A violência doméstica continua na ordem do dia. Vou falar dela pela perspectiva de quem já viu e viveu alguma coisa e está alerta para não repetir erros de outros ou deixar prolongar situações pouco agradáveis por comodismo.
Ao mesmo tempo que se alerta para a importância da queixa, o não sentir medo ou vergonha de expor a situação, por outro lado a sociedade empurra no sentido contrário, silenciando com criticas e rótulos quem sofre este tipo de violência tacanha, encurralando a vítima num beco de silêncio e solidão.
O agressor será sempre alguém sem escrúpulos que não tendo respeito por si também não sabe respeitar a integridade e espaço dos outros e cuja única forma de amar que conhece é doentia, agressiva, dominante e humilhante num desespero de esconder a sua própria insegurança e complexo de inferioridade. Atacar antes que o ataquem.
A vítima por outro lado, também ela mal amada ou nunca amada, sempre incrédula e descrente na felicidade, que não se sente no direito de viver, que é demais para agarrar, que não merece e não lhe pertence. A dor e mal estar são constantes num comodismo quotidiano.
Assim se convencem que têm que aguentar o sofrimento como uma cruz que carregam, segredado a algumas pessoas para angariar defensores da sua causa de comiseração e queixume, única forma de ter alguma atenção e pena, como um animal ferido que sorve parcas e mesquinhas manifestações de carinho e preocupação dos outros, que estão mais interessados em saber o que se passa do que em denunciar a situação ou mesmo ajudar.

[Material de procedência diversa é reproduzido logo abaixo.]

(* ===== verification/WorkflowCommands.v ===== *)
(** * Desktop app: commands on workflow runs, and the scheduler as a step relation

    Pause, cancel, decide, inspect, retry and resume of
    [mezair-app/src/main/services/workflow.service.ts], what its execution hook reports
    while a step runs, and the wall-clock timer of [workflow-runtime.ts]; then the life of
    a run as a step relation.  What runs between two awaits is one step: a turn of the
    scheduler loop, the end of a step's execution, the microtask that drops a finished
    job, an abort, the timer, a command.  The hook may answer anything at any time.  A run
    with no scheduler is one whose phase is [ph_done]. *)

From stdpp Require Import base list strings.
From Stdlib Require Import ZArith Ascii.
From S2P Require Import Prelude JsString JsValue WorkflowGraph WorkflowTeam WorkflowScheduler.

Section Commands.
Context {W : Type} (host : SchedulerHost W) (json_parse : string → outcome json).
Notation F := (SFrame W).

Definition pauseWorkflowRun : M F unit :=
  s_change (λ r, set_runStatus run_paused (ru_error r) r) ;;
  recordWorkflowEvent host ev_run "Dispatch paused. Active agents will finish their current attempts." None ;;
  s_persist host.

Definition cancelled_with (t : Z) (statuses : list NodeRunStatus) (r : WorkflowRun) : WorkflowRun :=
  set_nodeRuns
    ((λ s, if bool_decide (ns_status s ∈ statuses)
           then ns_set_completedAt t (ns_set_status nr_cancelled (ns_error s) s) else s) <$> ru_nodeRuns r) r.

Definition cancelWorkflowRun : M F unit :=
  s_change (λ r, set_runStatus run_cancelled (ru_error r) r) ;;
  t ← s_now host;
  s_change (λ r, set_times (ru_startedAt r) (ru_deadlineAt r) (Some t) r) ;;
  s_change (cancelled_with t (cancel_statuses ++ [nr_interrupted])) ;;
  recordWorkflowEvent host ev_run "Cancelled by user." None ;;
  s_persist host.

Definition wall_clock : M F unit :=
  s_change (set_runStatus run_failed (Some "Workflow wall-clock limit reached.")) ;;
  recordWorkflowEvent host ev_failed "Workflow wall-clock limit reached." None ;;
  s_persist host.

(** The check at the head of a command that throws. *)
Definition require (b : bool) (message : string) : M F unit :=
  if b then mret tt else throw (plain_error message).

Definition ns_set_decision (d : bool * string * Z) (output : string) (s : NodeRun) : NodeRun :=
  {| ns_nodeId := ns_nodeId s; ns_status := if d.1.1 then nr_completed else nr_failed;
     ns_attempts := ns_attempts s;
     ns_teamExpanded := ns_teamExpanded s; ns_delegationCount := ns_delegationCount s;
     ns_threadId := ns_threadId s; ns_sessionId := ns_sessionId s; ns_output := Some output;
     ns_error := ns_error s; ns_startedAt := ns_startedAt s; ns_completedAt := Some d.2;
     ns_remote := ns_remote s; ns_decision := Some d |}.

Definition open_run (r : WorkflowRun) : bool :=
  bool_decide (ru_status r = run_paused) || bool_decide (ru_status r = run_running).

Definition decideWorkflowNode (nodeId : string) (approved : bool) (note : string) : M F unit :=
  require (slen note <=? 12000) "Invalid human decision." ;;
  r ← s_run;
  require (open_run r && match find_run nodeId r with Some s => has_run_status nr_waiting s | None => false end)
    "This step is not waiting for a decision." ;;
  t ← s_now host;
  let output := "Human " +:+ (if approved then "accepted" else "rejected") +:+ ": "
                +:+ (if String.eqb note "" then "No note supplied." else note) in
  change_state nodeId (ns_set_decision (approved, note, t) output) ;;
  recordWorkflowEvent host ev_decision output (Some nodeId) ;;
  s_persist host.

Definition inspectable (s : NodeRun) : bool :=
  has_run_status nr_waiting s &&
  match ns_remote s with Some m => String.eqb (rm_state m) "unknown-outcome" | None => false end &&
  match last (ns_attempts s) with Some a => bool_decide (wa_status a = att_attention) | None => false end.

Definition inspectWorkflowNode (nodeId : string) : M F unit :=
  r ← s_run;
  require (open_run r && match find_run nodeId r with Some s => inspectable s | None => false end)
    "This step has no unknown remote outcome to inspect." ;;
  let message := "Unknown remote outcome inspected. Queue a retry only after reviewing the dispatch." in
  change_state nodeId (ns_set_status nr_failed (Some message)) ;;
  t ← s_now host;
  change_state nodeId (ns_set_completedAt t) ;;
  recordWorkflowEvent host ev_decision message (Some nodeId) ;;
  s_persist host.

(** One pass over the edges, then passes until one adds nothing. *)
Definition descend (acc : list string * bool) (e : WorkflowEdge) : list string * bool :=
  let '(found, changed) := acc in
  if one_of found (ed_source e) && negb (one_of found (ed_target e)) then (ed_target e :: found, true)
  else (found, changed).

Fixpoint descendants (passes : nat) (edges : list WorkflowEdge) (found : list string) : list string :=
  match passes with
  | O => found
  | S passes' =>
      let '(found', changed) := fold_left descend edges (found, false) in
      if changed : bool then descendants passes' edges found' else found'
  end.

Definition ns_set_retried (s : NodeRun) : NodeRun :=
  {| ns_nodeId := ns_nodeId s; ns_status := nr_queued; ns_attempts := ns_attempts s;
     ns_teamExpanded := ns_teamExpanded s; ns_delegationCount := ns_delegationCount s;
     ns_threadId := ns_threadId s; ns_sessionId := ns_sessionId s; ns_output := ns_output s;
     ns_error := None; ns_startedAt := ns_startedAt s; ns_completedAt := None;
     ns_remote := match ns_remote s with
                  | Some m => if String.eqb (rm_state m) "unknown-outcome" then None else Some m
                  | None => None
                  end; ns_decision := ns_decision s |}.

(** Skipped steps below a retried one are eligible again. *)
Definition requeue (below : list string) (r : WorkflowRun) : WorkflowRun :=
  set_nodeRuns
    ((λ s, if one_of below (ns_nodeId s) && has_run_status nr_skipped s
           then ns_set_status nr_queued None s else s) <$> ru_nodeRuns r) r.

Definition find_node (id : string) (r : WorkflowRun) : option WorkflowNode :=
  find_first (λ n, String.eqb (nd_id n) id) (ru_nodes r).

Definition retriable (nodeId : string) (r : WorkflowRun) : bool :=
  match find_run nodeId r, find_node nodeId r with
  | Some s, Some n => negb (bool_decide (nd_kind n = Some "human")) &&
                      (has_run_status nr_failed s || has_run_status nr_interrupted s)
  | _, _ => false
  end.

(** With no scheduler active on the run. *)
Definition retryWorkflowNode (nodeId : string) : M F unit :=
  r ← s_run;
  require (bool_decide (ru_status r = run_failed) || bool_decide (ru_status r = run_paused))
    "Retry is available after active agents stop." ;;
  require (retriable nodeId r) "Choose a failed or interrupted agent step." ;;
  s ← state_of nodeId;
  require (negb (num_leb (oc_maxAttempts (orchestrationConfig (ru_orchestration r)))
                         (int (Z.of_nat (length (ns_attempts s))))))
    "Attempt budget exhausted. Start a new run." ;;
  change_state nodeId ns_set_retried ;;
  s_change (λ r, requeue (descendants (S (length (ru_edges r))) (ru_edges r) [nodeId]) r) ;;
  s_change (set_runStatus run_paused None) ;;
  s_change (λ r, set_times (ru_startedAt r) (ru_deadlineAt r) None r) ;;
  recordWorkflowEvent host ev_retry "Retry queued after user inspection. Resume to execute." (Some nodeId) ;;
  s_persist host.

Definition remote_waiting (s : NodeRun) : bool :=
  match ns_remote s with
  | Some m => one_of ["awaiting-key-delivery"; "awaiting-approval"] (rm_state m)
  | None => false
  end.

Definition requeue_remote (r : WorkflowRun) : WorkflowRun :=
  set_nodeRuns
    ((λ s, if has_run_status nr_waiting s && remote_waiting s then ns_set_status nr_queued None s else s)
      <$> ru_nodeRuns r) r.

(** With no scheduler active on the run; the scheduler then starts. *)
Definition resumeWorkflowRun : M F unit :=
  r ← s_run;
  require (bool_decide (ru_status r = run_paused)) "Only a paused workflow can be resumed." ;;
  require (negb (existsb (has_run_status nr_interrupted) (ru_nodeRuns r)))
    "Inspect interrupted attempts and retry them explicitly." ;;
  require (negb (existsb (λ s, has_run_status nr_waiting s && negb (remote_waiting s)) (ru_nodeRuns r)))
    "Resolve pending human decisions before resuming." ;;
  s_change requeue_remote ;;
  t ← s_now host;
  require (match ru_deadlineAt r with Some d => t <? d | None => true end)
    "This run has exhausted its wall-clock budget. Start a new run." ;;
  s_change (λ r, set_runStatus run_queued (ru_error r) r) ;;
  s_persist host.

(** What the execution hook writes while a step runs: its thread, or the state of its
    remote dispatch. *)
Definition reportThread (id thread : string) : M F unit :=
  change_state id (ns_set_thread (Some thread)) ;;
  set_last id (wa_set_thread (Some thread)) ;;
  s_persist host.

Definition updateRemote (id : string) (remote : RemoteExecution) : M F unit :=
  change_state id (ns_set_remote (Some remote)) ;;
  set_last id (wa_set_remote (Some remote)) ;;
  s_persist host.

Definition with_frame (f : F) (s : Sched W) : Sched W :=
  {| sc_frame := f; sc_jobs := sc_jobs s; sc_aborted := sc_aborted s; sc_phase := sc_phase s |}.

Definition abort (s : Sched W) : Sched W :=
  {| sc_frame := sc_frame s; sc_jobs := sc_jobs s; sc_aborted := true; sc_phase := sc_phase s |}.

(** The hook of an executing job answers. *)
Definition settle (config : WorkflowOrchestration) (id : string) (answer : outcome ExecuteResult) (s : Sched W) : Sched W :=
  match find_node id (sc_run s) with
  | Some node =>
      {| sc_frame := exec_unit (finish_node host json_parse config (sc_aborted s) node answer) (sc_frame s);
         sc_jobs := assoc_set id job_settled (sc_jobs s);
         sc_aborted := sc_aborted s; sc_phase := sc_phase s |}
  | None => s
  end.

(** [running.delete(node.id)], which also resolves the race. *)
Definition collect (id : string) (s : Sched W) : Sched W :=
  {| sc_frame := sc_frame s; sc_jobs := List.filter (λ j, negb (String.eqb j.1 id)) (sc_jobs s);
     sc_aborted := sc_aborted s; sc_phase := ph_waiting true |}.

(** The race is won: [continue]. *)
Definition wake (s : Sched W) : Sched W :=
  {| sc_frame := sc_frame s; sc_jobs := sc_jobs s; sc_aborted := sc_aborted s; sc_phase := ph_turn |}.

(** What the hook may report while a step executes, and what a person may decide. *)
Inductive report (id : string) : M F unit → Prop :=
| report_thread thread : report id (reportThread id thread)
| report_remote remote : report id (updateRemote id remote).

Inductive human_command : M F unit → Prop :=
| human_decide id approved note : human_command (decideWorkflowNode id approved note)
| human_inspect id : human_command (inspectWorkflowNode id).

(** What goes on by itself once the hook answers. *)
Inductive internal_step (config : WorkflowOrchestration) : Sched W → Sched W → Prop :=
| step_turn s : sc_phase s = ph_turn → internal_step config s (turn host config s)
| step_settle s id answer woken :
    sc_phase s = ph_waiting woken → assoc_get id (sc_jobs s) = Some job_executing →
    internal_step config s (settle config id answer s)
| step_collect s id woken :
    sc_phase s = ph_waiting woken → assoc_get id (sc_jobs s) = Some job_settled →
    internal_step config s (collect id s)
| step_wake s : sc_phase s = ph_waiting true → internal_step config s (wake s).

(** Interventions while the scheduler waits, and commands on a run without one. *)
Inductive command_step : Sched W → Sched W → Prop :=
| step_abort s woken : sc_phase s = ph_waiting woken → command_step s (abort s)
| step_wall_clock s woken :
    sc_phase s = ph_waiting woken →
    command_step s (abort (with_frame (exec_unit wall_clock (sc_frame s)) s))
| step_pause s woken :
    sc_phase s = ph_waiting woken → ru_status (sc_run s) = run_running →
    command_step s (with_frame (exec_unit pauseWorkflowRun (sc_frame s)) s)
| step_cancel s woken :
    sc_phase s = ph_waiting woken → ru_status (sc_run s) ∈ [run_queued; run_running; run_paused] →
    command_step s (abort (with_frame (exec_unit cancelWorkflowRun (sc_frame s)) s))
| step_report s id woken m :
    sc_phase s = ph_waiting woken → assoc_get id (sc_jobs s) = Some job_executing → report id m →
    command_step s (with_frame (exec_unit m (sc_frame s)) s)
| step_human s m f :
    sc_phase s ≠ ph_turn → human_command m → m (sc_frame s) = (Ok tt, f) → command_step s (with_frame f s)
| step_retry s id f :
    sc_phase s = ph_done → retryWorkflowNode id (sc_frame s) = (Ok tt, f) → command_step s (with_frame f s)
| step_resume s f :
    sc_phase s = ph_done → resumeWorkflowRun (sc_frame s) = (Ok tt, f) → command_step s (begin_run host f false)
| step_cancel_idle s :
    sc_phase s = ph_done → ru_status (sc_run s) ∈ [run_queued; run_running; run_paused] →
    command_step s (with_frame (exec_unit cancelWorkflowRun (sc_frame s)) s).

Definition step (config : WorkflowOrchestration) (s s' : Sched W) : Prop :=
  internal_step config s s' ∨ command_step s s'.

(** What can become of the run that [startPreparedWorkflowRun] launches. *)
Inductive reachable (config : WorkflowOrchestration) (f : F) : Sched W → Prop :=
| reach_start aborted : reachable config f (begin_run host f aborted)
| reach_step s s' : reachable config f s → step config s s' → reachable config f s'.
End Commands.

No fundo tanto o agressor como a vítima sofrem do mesmo mal, baixa auto-estima e desamor, um manifesta isso com ódio, o outro com medo e submissão.
Se estas pessoas se cruzam na vida, a violência continua entre quatro paredes, com umas queixas aqui e ali, até um desfecho algumas vezes macabro.
Estas famílias direcionam toda a sua energia para o desentendimento e ficam assim alheados do resto, não conseguindo proteger os mais vulneráveis desta vivência.
Os filhos ou vivem e acumulam revolta e ódio generalizados por todos os que se aproximarem deles ao longo da vida, encontrando a melhor oportunidade para exorcizar este ódio nas relações intimas que vão tendo e destruindo, ou conseguem quebrar este ciclo, nunca incólumes de todo mas com a sanidade e clarividência suficientes para mudarem o curso das suas vidas, não voltarem a cometer os erros de que foram vítimas e conseguirem relacionar-se com o mundo de uma forma integrada, de partilha do melhor e esquecimento do pior.
Agressor e vítima só coexistem se ambos derem espaço um ao outro. Sem vitimização da vitima, o agressor dilui-se e perde força.
Gente criada com carinho e dedicação tem meio caminho andado para a felicidade, gente criada com pouco e mau, não deve desperdiçar muitas oportunidades para iluminar os cantos escuros da alma, que todos temos.